Source material section start

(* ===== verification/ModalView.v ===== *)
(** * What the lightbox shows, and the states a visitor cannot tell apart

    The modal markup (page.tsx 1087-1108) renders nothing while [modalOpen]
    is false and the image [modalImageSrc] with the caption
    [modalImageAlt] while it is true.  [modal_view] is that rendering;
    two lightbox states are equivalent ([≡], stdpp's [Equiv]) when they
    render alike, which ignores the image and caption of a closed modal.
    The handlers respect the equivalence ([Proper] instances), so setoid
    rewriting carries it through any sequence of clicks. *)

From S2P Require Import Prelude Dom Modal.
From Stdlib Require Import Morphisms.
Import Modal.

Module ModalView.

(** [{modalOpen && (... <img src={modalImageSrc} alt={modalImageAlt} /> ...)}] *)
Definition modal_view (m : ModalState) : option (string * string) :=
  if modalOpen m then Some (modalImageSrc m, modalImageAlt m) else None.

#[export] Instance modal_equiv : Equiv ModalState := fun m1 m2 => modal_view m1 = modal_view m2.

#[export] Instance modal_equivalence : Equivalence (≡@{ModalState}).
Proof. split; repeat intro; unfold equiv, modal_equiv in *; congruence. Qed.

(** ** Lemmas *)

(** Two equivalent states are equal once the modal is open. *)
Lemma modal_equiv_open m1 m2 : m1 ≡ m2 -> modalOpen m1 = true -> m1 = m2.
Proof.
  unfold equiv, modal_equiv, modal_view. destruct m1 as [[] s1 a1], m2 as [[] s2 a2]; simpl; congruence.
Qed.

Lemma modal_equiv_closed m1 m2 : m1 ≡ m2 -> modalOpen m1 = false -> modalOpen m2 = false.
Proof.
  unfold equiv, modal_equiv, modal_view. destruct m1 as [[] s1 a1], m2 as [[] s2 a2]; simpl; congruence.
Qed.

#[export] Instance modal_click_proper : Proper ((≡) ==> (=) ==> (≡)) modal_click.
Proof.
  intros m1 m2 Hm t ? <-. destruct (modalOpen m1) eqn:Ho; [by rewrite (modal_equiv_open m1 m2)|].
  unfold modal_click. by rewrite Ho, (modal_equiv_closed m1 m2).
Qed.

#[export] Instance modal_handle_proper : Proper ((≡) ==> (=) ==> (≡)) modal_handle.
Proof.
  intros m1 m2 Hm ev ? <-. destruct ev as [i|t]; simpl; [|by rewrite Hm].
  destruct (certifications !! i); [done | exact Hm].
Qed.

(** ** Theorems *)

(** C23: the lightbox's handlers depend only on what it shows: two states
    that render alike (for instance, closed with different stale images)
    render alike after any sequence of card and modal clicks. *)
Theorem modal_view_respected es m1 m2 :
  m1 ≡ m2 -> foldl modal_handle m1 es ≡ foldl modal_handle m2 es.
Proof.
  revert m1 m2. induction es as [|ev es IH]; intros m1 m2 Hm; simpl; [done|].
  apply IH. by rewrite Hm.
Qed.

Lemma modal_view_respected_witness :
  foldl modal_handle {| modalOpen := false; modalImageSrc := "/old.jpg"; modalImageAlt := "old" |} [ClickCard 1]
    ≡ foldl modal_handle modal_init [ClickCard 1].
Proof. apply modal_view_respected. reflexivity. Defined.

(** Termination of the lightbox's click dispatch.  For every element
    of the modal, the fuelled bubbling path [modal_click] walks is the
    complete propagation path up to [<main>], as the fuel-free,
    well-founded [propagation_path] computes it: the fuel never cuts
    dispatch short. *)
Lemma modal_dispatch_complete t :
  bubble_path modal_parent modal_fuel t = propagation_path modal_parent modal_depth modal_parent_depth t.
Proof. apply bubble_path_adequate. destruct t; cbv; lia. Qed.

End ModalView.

Source material section end
Source material section start

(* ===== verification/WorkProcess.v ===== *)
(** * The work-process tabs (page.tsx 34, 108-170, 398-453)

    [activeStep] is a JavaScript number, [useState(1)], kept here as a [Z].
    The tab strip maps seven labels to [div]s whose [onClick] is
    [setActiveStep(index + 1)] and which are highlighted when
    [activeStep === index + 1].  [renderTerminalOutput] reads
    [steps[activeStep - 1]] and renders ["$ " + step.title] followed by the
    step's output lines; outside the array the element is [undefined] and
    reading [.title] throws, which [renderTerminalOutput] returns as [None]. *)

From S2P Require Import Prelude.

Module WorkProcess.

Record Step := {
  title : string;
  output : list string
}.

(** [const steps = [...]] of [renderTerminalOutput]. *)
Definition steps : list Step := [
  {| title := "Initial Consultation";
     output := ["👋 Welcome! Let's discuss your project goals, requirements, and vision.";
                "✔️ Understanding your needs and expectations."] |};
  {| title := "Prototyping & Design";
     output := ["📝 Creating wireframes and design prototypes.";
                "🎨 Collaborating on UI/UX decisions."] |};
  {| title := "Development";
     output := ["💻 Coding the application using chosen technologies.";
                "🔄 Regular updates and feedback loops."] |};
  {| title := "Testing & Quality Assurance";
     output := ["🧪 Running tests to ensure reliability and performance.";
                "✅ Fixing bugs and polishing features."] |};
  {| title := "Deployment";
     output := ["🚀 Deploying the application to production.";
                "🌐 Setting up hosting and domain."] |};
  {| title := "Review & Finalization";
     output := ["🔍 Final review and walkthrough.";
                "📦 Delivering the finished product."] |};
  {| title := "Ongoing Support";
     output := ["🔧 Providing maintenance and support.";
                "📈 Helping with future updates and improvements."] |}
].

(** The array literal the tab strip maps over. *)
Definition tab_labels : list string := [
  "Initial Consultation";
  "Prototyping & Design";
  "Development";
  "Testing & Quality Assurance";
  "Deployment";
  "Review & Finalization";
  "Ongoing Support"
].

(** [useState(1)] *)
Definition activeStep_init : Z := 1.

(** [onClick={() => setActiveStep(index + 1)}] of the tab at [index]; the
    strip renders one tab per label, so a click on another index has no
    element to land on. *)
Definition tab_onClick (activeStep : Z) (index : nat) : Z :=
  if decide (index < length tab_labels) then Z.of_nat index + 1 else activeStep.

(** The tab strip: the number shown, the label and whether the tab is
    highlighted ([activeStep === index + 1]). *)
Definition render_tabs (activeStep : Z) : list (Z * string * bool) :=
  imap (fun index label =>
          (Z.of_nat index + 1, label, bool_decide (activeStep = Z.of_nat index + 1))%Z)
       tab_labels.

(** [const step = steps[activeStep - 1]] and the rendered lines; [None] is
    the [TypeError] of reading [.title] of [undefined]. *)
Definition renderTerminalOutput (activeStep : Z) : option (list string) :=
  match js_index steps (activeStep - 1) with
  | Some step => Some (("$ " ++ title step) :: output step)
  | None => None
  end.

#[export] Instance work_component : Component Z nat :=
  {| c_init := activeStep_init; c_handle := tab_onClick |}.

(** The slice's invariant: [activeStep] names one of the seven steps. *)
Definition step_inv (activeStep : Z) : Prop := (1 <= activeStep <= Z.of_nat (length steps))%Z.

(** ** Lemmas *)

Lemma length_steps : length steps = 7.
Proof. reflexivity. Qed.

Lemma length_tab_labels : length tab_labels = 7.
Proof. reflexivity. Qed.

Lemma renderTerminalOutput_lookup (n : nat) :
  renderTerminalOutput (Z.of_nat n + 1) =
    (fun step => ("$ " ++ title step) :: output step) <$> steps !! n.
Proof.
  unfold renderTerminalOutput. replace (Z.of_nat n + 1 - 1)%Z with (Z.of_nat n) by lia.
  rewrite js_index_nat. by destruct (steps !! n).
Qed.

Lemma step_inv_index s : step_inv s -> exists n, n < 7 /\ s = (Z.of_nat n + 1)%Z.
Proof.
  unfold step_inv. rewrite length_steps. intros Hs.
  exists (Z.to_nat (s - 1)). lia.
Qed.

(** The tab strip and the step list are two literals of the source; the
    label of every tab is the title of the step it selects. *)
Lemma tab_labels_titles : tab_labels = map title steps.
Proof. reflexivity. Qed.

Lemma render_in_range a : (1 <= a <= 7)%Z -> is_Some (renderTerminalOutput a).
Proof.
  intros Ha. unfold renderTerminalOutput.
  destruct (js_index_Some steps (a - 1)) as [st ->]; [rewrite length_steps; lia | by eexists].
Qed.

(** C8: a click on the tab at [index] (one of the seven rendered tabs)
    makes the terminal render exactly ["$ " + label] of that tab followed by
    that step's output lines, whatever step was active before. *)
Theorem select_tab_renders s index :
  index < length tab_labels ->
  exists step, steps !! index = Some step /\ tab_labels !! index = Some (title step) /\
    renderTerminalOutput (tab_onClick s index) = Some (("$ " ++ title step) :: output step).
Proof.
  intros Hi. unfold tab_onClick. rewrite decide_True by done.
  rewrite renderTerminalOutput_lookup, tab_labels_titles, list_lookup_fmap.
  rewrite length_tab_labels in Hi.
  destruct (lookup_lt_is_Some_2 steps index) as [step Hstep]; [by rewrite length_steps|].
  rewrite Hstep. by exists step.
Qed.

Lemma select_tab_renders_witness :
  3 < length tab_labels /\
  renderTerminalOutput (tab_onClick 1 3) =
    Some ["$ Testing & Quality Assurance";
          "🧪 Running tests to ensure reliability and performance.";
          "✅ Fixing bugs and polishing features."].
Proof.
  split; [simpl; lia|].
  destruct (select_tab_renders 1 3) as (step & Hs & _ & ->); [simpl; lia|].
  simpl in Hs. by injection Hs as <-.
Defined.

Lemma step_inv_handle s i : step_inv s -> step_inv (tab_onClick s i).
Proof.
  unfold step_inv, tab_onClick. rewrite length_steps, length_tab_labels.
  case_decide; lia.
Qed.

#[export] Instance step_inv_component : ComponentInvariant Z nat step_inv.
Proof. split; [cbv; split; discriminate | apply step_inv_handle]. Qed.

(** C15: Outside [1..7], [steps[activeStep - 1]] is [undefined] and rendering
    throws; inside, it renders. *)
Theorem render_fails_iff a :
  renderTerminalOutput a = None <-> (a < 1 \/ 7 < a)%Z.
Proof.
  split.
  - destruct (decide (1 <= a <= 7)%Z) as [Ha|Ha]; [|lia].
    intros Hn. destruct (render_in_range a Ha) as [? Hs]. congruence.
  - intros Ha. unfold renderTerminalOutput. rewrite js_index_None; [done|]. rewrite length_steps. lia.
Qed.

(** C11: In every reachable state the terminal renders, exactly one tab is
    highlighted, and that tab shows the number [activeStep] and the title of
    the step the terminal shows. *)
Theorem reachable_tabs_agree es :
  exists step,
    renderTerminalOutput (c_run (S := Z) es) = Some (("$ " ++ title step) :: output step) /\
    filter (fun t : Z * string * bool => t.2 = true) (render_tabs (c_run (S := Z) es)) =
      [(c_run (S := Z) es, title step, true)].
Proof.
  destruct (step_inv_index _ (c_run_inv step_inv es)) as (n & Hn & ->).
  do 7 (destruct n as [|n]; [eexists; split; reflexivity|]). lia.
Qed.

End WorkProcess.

Source material section end

Work request = Go to the line in the material above that contains "(* ===== verification/ModalView.v ===== *)" and copy exactly from there through the line that contains "[modalImageAlt] while it", stopping after it.

Answer area =
(* ===== verification/ModalView.v ===== *)
(** * What the lightbox shows, and the states a visitor cannot tell apart

    The modal markup (page.tsx 1087-1108) renders nothing while [modalOpen]
    is false and the image [modalImageSrc] with the caption
    [modalImageAlt] while it is true.  [modal_view] is that rendering;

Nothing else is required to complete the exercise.